WASHINGTON – Senator Susan Collins (R-ME), Chairman of the Committee on Governmental Affairs, and the Committee’s Ranking Member Joe Lieberman (D-CT) announced today that the committee will hold a series of hearings beginning in April to examine ways to improve the federal government’s myriad homeland security grant programs for first responders. The committee will hear from state and local officials and first responders who need help in their efforts to bolster the nation’s security.

“Given the nation’s high state of alert, we must significantly improve the grant process, which local officials have said is too complex and too inflexible. We also must ensure that first responders are trained and equipped to do what they do best — protect our communities. Just as first responders stand by to protect our communities, they deserve a federal government that stands by them,” Collins said Thursday.

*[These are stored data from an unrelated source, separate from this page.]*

(** The estimate in binary64, its [total_wh] in one expression. *)
Lemma total_wh_binary64 (self : CarbonImpactCalculator float)
    (d c m s n : float) :
  exists r,
    calculate_base_consumption self d c m s n = Returned r /\
    total_wh (energy r)
    = (CPU_BASE_WATTS self * c * (d / Binary64.of_int 3600)
       + MEMORY_WATTS_PER_GB self * m * (d / Binary64.of_int 3600)
       + STORAGE_WATTS_PER_GB self * s * (d / Binary64.of_int 3600)
       + NETWORK_WATTS_PER_MB self * n * (d / Binary64.of_int 3600))
      * CLOUD_PUE self.
Proof.
  destruct (calculate_base_consumption_closed (law := float_lawful)
              self d c m s n)
    as (r & Hr & (Hc & Hm & Hs & Hn & Ht & _) & _).
  exists r. split; [exact Hr |].
  cbv zeta in Hc, Hm, Hs, Hn, Ht. rewrite Ht, Hc, Hm, Hs, Hn. reflexivity.
Qed.

(** The quantities of a finite valid sample are finite non-negative
    floats. *)
Lemma finite_valid_sample_finite (d c m s n : float) :
  finite_valid_sample d c m s n ->
  finite_float d /\ finite_float c /\ finite_float m /\ finite_float s /\
  finite_float n /\ (c <=? 1) = true.
Proof.
  intros ((Hd & Hc & Hc1 & Hm & Hs & Hn) & Fd & Fm & Fs & Fn).
  repeat split; try (apply finite_float_ltb; assumption); try exact Hc1.
  apply (finite_float_le c 1).
  - apply nonneg_float_leb, Hc.
  - exact Hc1.
  - vm_compute. reflexivity.
Qed.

“The first responders who rush to disaster scenes, risking life and limb in order to protect the rest of us, deserve all the help they can get from the federal government,” Lieberman said. “I am working overtime to increase spending for the hiring, training, and equipping of first responders. If communities are struggling to make sense of how to access this money, then the federal government is standing in the way, rather than aiding their efforts.”

On March 1, 2003, Secretary Ridge integrated 22 agencies into the Department of Homeland Security. Much of the President’s proposed $3.5 billion in homeland security funding for states and local first responders is to be consolidated within the new department. In addition to securing sufficient resources, Collins and Lieberman plan to use the information gained from the committee hearings to ensure that these grant programs meet the needs of the nation’s first responders.

“We need to make sure that we’re getting the right amount of money to the right people at the right time,” Collins said.